Focusing Resources on Effective School Health (FRESH)

Background

Evidence has shown that investing in school-based health and nutrition programmes results in real advantages, including the five described below:

Better learning in school and better educational outcomes can be obtained by boosting attendance and educational achievement. For instance, provision of adequate water and sanitation facilities in schools in Bangladesh increased girls' attendance by 15 per cent. Interaction with families and demand for sanitation facilities at home were seen in 80 per cent of children who acquired these practices at school. Studies have shown that in Africa, more than half the schoolchildren are stunted in height and are anaemic, and that in many areas most schoolchildren are infected with worms, bilharzia and malaria parasites. These highly prevalent conditions are all associated with impaired cognitive ability.

New opportunities, unfulfilled needs: school health programmes can help ensure that children are healthy and able to take full advantage of what is often their first and only opportunity for formal education.

Enhanced equity: school health and nutrition programmes particularly benefit the poor and disadvantaged children, that is to say, two groups with the worst health and nutrition status.

Contribution to youth development comes as a result of tackling some major problems of adolescence: violence, substance abuse, teenage pregnancy and sexually transmitted diseases, including HIV/AIDS. For instance, in some countries in Latin America, more than a third of adolescent girls leave school prematurely, never to return, because of unplanned pregnancy.

A cost-effective investment in education (not just health) can be reached by promoting learning and simultaneously reducing repetition, absenteeism and dropout.

Objectives

Launched at the World Education Forum (Dakar, April 2000), FRESH aims at:

Promoting child-friendly schools and promoting quality EFA by broadening the scope of school health programmes and improving their effectiveness.

Helping identify and address health-related problems that interfere with enrolment, attendance and learning.

Increasing awareness within the education community of the value of school health programmes as a strategy to achieve the EFA goals.

To achieve these goals, the following four components are defined, which should be made available together, in all schools.

Health-related school policies as a means to:

promote the overall health, hygiene and nutrition of children,

ensure a safe and secure physical environment and a positive psycho-social environment, and

address issues such as abuse of students, sexual harassment, school violence and bullying.

Provision of safe water and sanitation facilities the essential first steps towards a healthy physical, learning environment.

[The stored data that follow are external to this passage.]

(** [producer_->Open] and [producer_->Close]. *)
Definition call_open (h : Hub) (w : World) : bool * World :=
  let '(ok, e) := prod_Open (env w) (hub_key h) in
  (ok, record (COpen (hub_key h) ok) (mkIo e (calls w))).
Definition call_close (h : Hub) (w : World) : World :=
  record (CClose (hub_key h)) (mkIo (prod_Close (env w) (hub_key h)) (calls w)).

Definition CloseProducer (hw : Hub * World) : Hub * World :=
  let '(h, w) := hw in
  if negb (producer_open h) then (h, w) else (set_open false h, call_close h w).

(** [Apply] and [OpenProducer] call each other: a producer that does not open reports
    [SourceLost], which asks for no open ([OpenProducer_unfold] below). *)
Definition apply_with (open : Hub * World -> Hub * World) (event : CaptureHubEvent) (hw : Hub * World)
    : CaptureHubDecision * (Hub * World) :=
  let '(h, w) := hw in
  let d := StepCaptureHub (hub_state h) event in
  let hw := (set_state (next d) h, w) in
  let hw := if close_capture d then CloseProducer hw else hw in
  let '(h, w) := if open_capture d then open hw else hw in
  (d, (if has_frame (hub_state h) then h else set_held None h, w)).

Definition OpenProducer (hw : Hub * World) : Hub * World :=
  let '(h, w) := hw in
  if producer_open h then (h, w)
  else
    let '(ok, w) := call_open h w in
    if ok : bool then (set_open true h, w) else snd (apply_with id SourceLost (h, w)).

Definition Apply : CaptureHubEvent -> Hub * World -> CaptureHubDecision * (Hub * World) :=
  apply_with OpenProducer.

Definition apply_ (event : CaptureHubEvent) (hw : Hub * World) : Hub * World := snd (Apply event hw).

Definition Deliver (f : Frame) (hw : Hub * World) : Hub * World :=
  let '(h, w) := hw in
  let kind := ResolveHubFrame (hub_state h) in
  (h, foldl (fun w token => record (CDeliver (hub_key h) token f kind) w) w (subscribers h)).

Definition HubSubscribe (hw : Hub * World) : Z * (Hub * World) :=
  let '(h, w) := hw in
  let token := next_token h in
  (token, apply_ ConsumerAdded (set_subscribers (subscribers h ++ [token]) (token + 1) h, w)).

(** The first subscriber with the token is erased. *)
Fixpoint remove_token (token : Z) (l : list Z) : option (list Z) :=
  match l with
  | [] => None
  | t :: l => if t =? token then Some l else cons t <$> remove_token token l
  end.

Definition HubUnsubscribe (token : Z) (hw : Hub * World) : Hub * World :=
  let '(h, w) := hw in
  match remove_token token (subscribers h) with
  | None => (h, w)
  | Some l => apply_ ConsumerRemoved (set_subscribers l (next_token h) h, w)
  end.

Definition Pump (hw : Hub * World) : Hub * World :=
  let '(h, w) := hw in
  if negb (capture_open (hub_state h)) then (h, w)
  else if negb (producer_open h) then
    let '(ok, w) := call_open h w in
    if ok : bool then apply_ ReopenSucceeded (set_open true h, w) else apply_ ReopenFailed (h, w)
  else
    let '(poll, e) := prod_PollFrame (env w) (hub_key h) in
    let w := record (CPoll (hub_key h)) (mkIo e (calls w)) in
    match poll with
    | PollFrame f => Deliver f (apply_ FrameReceived (set_held (Some f) h, w))
    | NoFrame => (h, w)
    | PollLost => apply_ SourceLost (CloseProducer (h, w))
    | PollFatal => apply_ SourceUnrecoverable (CloseProducer (h, w))
    end.

Definition HubRequestLease (hw : Hub * World) : bool * (Hub * World) :=
  let '(d, hw) := Apply LeaseRequested hw in (grant_lease d, hw).
Definition HubReturnLease : Hub * World -> Hub * World := apply_ LeaseReturned.

(** The destructor. *)
Definition destroy (hw : Hub * World) : World := snd (CloseProducer hw).

Lemma apply_with_source_lost o1 o2 hw : apply_with o1 SourceLost hw = apply_with o2 SourceLost hw.
Proof. destruct hw as [h w]. unfold apply_with. by destruct (hub_state h). Qed.

(** The equation of the source. *)
Lemma OpenProducer_unfold h w :
  OpenProducer (h, w) =
  if producer_open h then (h, w)
  else
    let '(ok, w) := call_open h w in
    if ok : bool then (set_open true h, w) else apply_ SourceLost (h, w).
Proof.
  unfold OpenProducer, apply_, Apply. destruct (producer_open h); [done|].
  destruct (call_open h w) as [[] w']; [done|].
  by rewrite (apply_with_source_lost id OpenProducer).
Qed.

By providing these facilities, schools can reinforce the health and hygiene messages, and act as an example to both students and the wider community

Skills-based health education - an approach to develop of knowledge, attitudes, values and life skills needed to make and act on the most appropriate and positive health-related decisions:

Changes in social and behavioural factors have given greater prominence to such health-related issues as HIV/AIDS, early pregnancy, injuries, violence, and tobacco abuse.

The development of attitudes related to gender equity and respect between girls and boys, and the development of specific skills, such as dealing with peer pressure, are also central to effective skills-based health education and positive psycho-social environments.

School based health and nutrition services, both physical and psycho-social

Schools can effectively deliver some simple, safe and familiar health and nutritional services, including counselling for AIDS affected children and children traumatized by conflict and address problems that are prevalent and recognized as important within the community.

For example, micronutrient deficiencies and worm infections may be effectively dealt with by (six-monthly or annual) oral treatment and by changing the timing of meals, or providing a snack to address short-term hunger during school.

To reach the expected outcomes, strategies include effective partnerships between teachers and health workers, the involvement and support of parents and the community-at-large, and the active participation of young people in the design and implementation of the programme.

The FRESH framework responds to the specific needs of girls in the following areas: equal enrolment and protection from harassment and the provision of water and sanitation. The multi-country study on "young people, gender, sexuality and HIV/AIDS in education" drew the attention to the centrality of gender issues in the lives of young people.

 

Activities

At the policy level, activities consist of :

- Promoting inclusion of the Fresh Framework into national EFA action plans or other education reform documents through capacity-building and the training of EFA coordinators from Ministries of Education.

- Provision of financial and technical assistance to Education International to enable teachers' unions in Bukina Faso, Botswana, Côte d'Ivoire, Guinea, Haiti, Malawi, Mali, Rwanda, Senegal and Zambia to train teachers to use modern interactive methods to help adults and young people acquire skills that will help them avoid HIV infection and reduce related discrimination.

At the school level:

Campaigns launched to assist schools in planning and implementing their own school health projects (Afghanistan, Burundi, Bolivia/Chile, Timor-Leste, Kazakhstan, the Philippines, Samoa, Mozambique and Palestine).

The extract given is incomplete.